Il a laissé entendre par la suite que la «marge» sur la somme des coupes est à peu près inexistante. «On a un objectif de dollars. Eux (les pharmaciens) ont un objectif de chemin. Alors la manière de le faire, ils voudraient que ça se fasse différemment, selon certaines suggestions. On attend leurs propositions plus concrètes», a-t-il affirmé.

Mais même sur «la manière» de réduire les honoraires, Gaétan Barrette tient aux mesures prévues au projet de loi. C'est le cas de la baisse de la rémunération liée aux piluliers, qui serait assujettie à un plafond de 25%. La proportion est de 33% à l'heure actuelle. Le plafond de 25% est prévu dans une entente signée par l'AQPP, a insisté le ministre.

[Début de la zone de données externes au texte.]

(** * Operational scripts of the Cloudflare management API repository

    A shallow embedding of the three scripts under [scripts/]:
    - [manage-secrets.py]      (module [Secrets]),
    - [test-cloudflare-token.py] (module [Tester]),
    - [extract-pr-comments.py] (module [Extractor]),
    preceded by the fragment of Python's built-in behaviour they rely on
    (module [Py]): text as sequences of code points, [str.strip],
    [str.split], insertion-ordered dictionaries, decoded JSON values and
    exceptions.  External collaborators (the wrangler and gh command lines,
    the HTTP API, the file system) are oracles; every call made to them is
    recorded in a trace. *)

From Stdlib Require Import Strings.String Strings.Ascii Strings.Byte.
From Stdlib Require Import Bool Arith ZArith NArith Lia.
From Stdlib Require Import List Permutation Sorted.
Import ListNotations.
Local Open Scope list_scope.

Set Implicit Arguments.
Set Warnings "-register-all".

(* ================================================================== *)
(** * Python built-ins *)
(* ================================================================== *)

Module Py.

(** A Python [str] is a sequence of Unicode code points. *)
Definition char := N.
Definition str := list char.

(** ASCII literals of the source. *)
Definition lit (s : string) : str :=
  map N_of_ascii (list_ascii_of_string s).

(** A Python [bytes] object. *)
Definition bytes := list byte.
Definition blit (s : string) : bytes := list_byte_of_string s.
Arguments lit s%_string.
Arguments blit s%_string.

Fixpoint list_eqb {A} (eqb : A -> A -> bool) (a b : list A) : bool :=
  match a, b with
  | [], [] => true
  | x :: a', y :: b' => eqb x y && list_eqb eqb a' b'
  | _, _ => false
  end.

Definition str_eqb : str -> str -> bool := list_eqb N.eqb.

(** Truthiness of a sequence: non-empty. *)
Definition nonempty {A} (l : list A) : bool :=
  match l with [] => false | _ :: _ => true end.

(** [str.isspace] on one code point (the set used by [str.strip()]). *)
Definition is_space (c : char) : bool :=
  (((9 <=? c) && (c <=? 13)) || ((28 <=? c) && (c <=? 32))
   || (c =? 133) || (c =? 160) || (c =? 5760)
   || ((8192 <=? c) && (c <=? 8202))
   || (c =? 8232) || (c =? 8233) || (c =? 8239) || (c =? 8287)
   || (c =? 12288))%N.

Fixpoint lstrip_by (p : char -> bool) (s : str) : str :=
  match s with
  | [] => []
  | c :: t => if p c then lstrip_by p t else s
  end.

Definition rstrip_by (p : char -> bool) (s : str) : str :=
  rev (lstrip_by p (rev s)).

Definition strip_by (p : char -> bool) (s : str) : str :=
  rstrip_by p (lstrip_by p s).

(** [s.strip()] *)
Definition strip : str -> str := strip_by is_space.

(** [s.strip(chars)]: every leading and trailing code point that occurs in
    [chars] is removed. *)
Definition strip_chars (chars : str) : str -> str :=
  strip_by (fun c => existsb (N.eqb c) chars).

(** [s.startswith(p)] *)
Fixpoint startswith {A} (eqb : A -> A -> bool) (p s : list A) : bool :=
  match p, s with
  | [], _ => true
  | x :: p', y :: s' => eqb x y && startswith eqb p' s'
  | _ :: _, [] => false
  end.

(** [s.endswith(p)] *)
Definition endswith {A} (eqb : A -> A -> bool) (p s : list A) : bool :=
  startswith eqb (rev p) (rev s).

(** [needle in hay] on [str] and [bytes]: a contiguous occurrence. *)
Fixpoint is_infix {A} (eqb : A -> A -> bool) (needle hay : list A) : bool :=
  startswith eqb needle hay
  || match hay with
     | [] => false
     | _ :: hay' => is_infix eqb needle hay'
     end.

Definition str_in : str -> str -> bool := is_infix N.eqb.
Definition bytes_in : bytes -> bytes -> bool := is_infix Byte.eqb.

(** [s.split(sep, 1)] when the one-character [sep] occurs in [s]: the text
    before the first occurrence and the text after it; [None] when [sep]
    does not occur ([sep in s] is false). *)
Fixpoint split_once (sep : char) (s : str) : option (str * str) :=
  match s with
  | [] => None
  | c :: t =>
      if c =? sep then Some ([], t)
      else match split_once sep t with
           | Some (a, b) => Some (c :: a, b)
           | None => None
           end
  end%N.

(** [s.split(sep)] for a non-empty separator [sep]: the scan keeps the
    segment being read in [cur] (reversed) and, after a match, skips the
    remaining [skip] code points of the separator. *)
Fixpoint split_scan (sep : str) (s : str) (skip : nat) (cur : str)
  : list str :=
  match s with
  | [] => [rev cur]
  | c :: t =>
      match skip with
      | S k => split_scan sep t k cur
      | O =>
          if startswith N.eqb sep s
          then rev cur :: split_scan sep t (length sep - 1) []
          else split_scan sep t 0 (c :: cur)
      end
  end.

Definition split (sep : str) (s : str) : list str := split_scan sep s 0 [].

(** [s.replace(old, "")] for a non-empty [old]. *)
Definition remove_all (old : str) (s : str) : str := concat (split old s).

(** [sep.join(parts)] *)
Fixpoint join (sep : str) (parts : list str) : str :=
  match parts with
  | [] => []
  | [p] => p
  | p :: rest => p ++ sep ++ join sep rest
  end.

(** Iterating a text file yields its lines, each with its terminator.  The
    content is the text as read in text mode, line ends already turned
    into LF. *)
Fixpoint lines_from (s : str) (cur : str) : list str :=
  match s with
  | [] => match cur with [] => [] | _ => [rev cur] end
  | c :: t =>
      if (c =? 10)%N then rev (c :: cur) :: lines_from t []
      else lines_from t (c :: cur)
  end.

Definition file_lines (contents : str) : list str := lines_from contents [].

(** ** Ordering of [str] (code point by code point), and [sorted] *)

Fixpoint str_leb (a b : str) : bool :=
  match a, b with
  | [], _ => true
  | _ :: _, [] => false
  | x :: a', y :: b' =>
      match N.compare x y with
      | Lt => true
      | Gt => false
      | Eq => str_leb a' b'
      end
  end.

Fixpoint insert_sorted (x : str) (l : list str) : list str :=
  match l with
  | [] => [x]
  | y :: t => if str_leb x y then x :: l else y :: insert_sorted x t
  end.

(** [sorted(l)] on strings. *)
Fixpoint sorted (l : list str) : list str :=
  match l with
  | [] => []
  | x :: t => insert_sorted x (sorted t)
  end.

(** ** Dictionaries

    A [dict] keeps its keys in insertion order; assigning to a key that is
    present replaces the value in place. *)
Definition dict (V : Type) := list (str * V).

Fixpoint dict_get {V} (k : str) (d : dict V) : option V :=
  match d with
  | [] => None
  | (k', v) :: t => if str_eqb k k' then Some v else dict_get k t
  end.

Fixpoint dict_set {V} (k : str) (v : V) (d : dict V) : dict V :=
  match d with
  | [] => [(k, v)]
  | (k', v') :: t =>
      if str_eqb k k' then (k', v) :: t else (k', v') :: dict_set k v t
  end.

Definition dict_keys {V} (d : dict V) : list str := map fst d.

Definition dict_mem {V} (k : str) (d : dict V) : bool :=
  match dict_get k d with Some _ => true | None => false end.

De passage en commission parlementaire, le président de l'AQPP, Jean Thiffault, a plaidé que la réduction des honoraires représente une perte de 100 000$ par pharmacie en moyenne. Cette mesure menace la survie de certains établissements, selon lui. Alors que l'État tente depuis des années d'augmenter l'accès aux services de première ligne, le projet de loi «fera exactement le contraire», a-t-il soutenu. Il a évoqué la baisse de services à la population: réduction des heures d'ouverture, coupure de postes et élimination de la livraison à domicile.

Ce scénario ne surviendra pas, selon Gaétan Barrette. «On est dans le jeu de la négociation. De leur part, c'est de bonne guerre de tenir ce discours-là, mais je ne crois pas que ça va arriver.»

Le projet de loi entraînerait pour les pharmaciens une baisse des honoraires de 177 millions - dont environ 30 millions provenant des usagers. Il permettrait aux pharmaciens de facturer trois nouveaux actes médicaux, ce qui coûterait autour de 14 millions à l'État. C'est une compensation largement insuffisante, selon l'AQPP.

M. Thiffault a souligné que son association a proposé des pistes d'économies de 100 millions de dollars au gouvernement. Il s'agit entre autres de l'utilisation plus grande de médicaments génériques - moins coûteux que ceux d'origine - et de l'inscription plus rapide de ce type de produits à la liste de médicaments de l'assurance publique.

Québec verse environ 1,2 milliard de dollars par année en honoraires aux pharmaciens.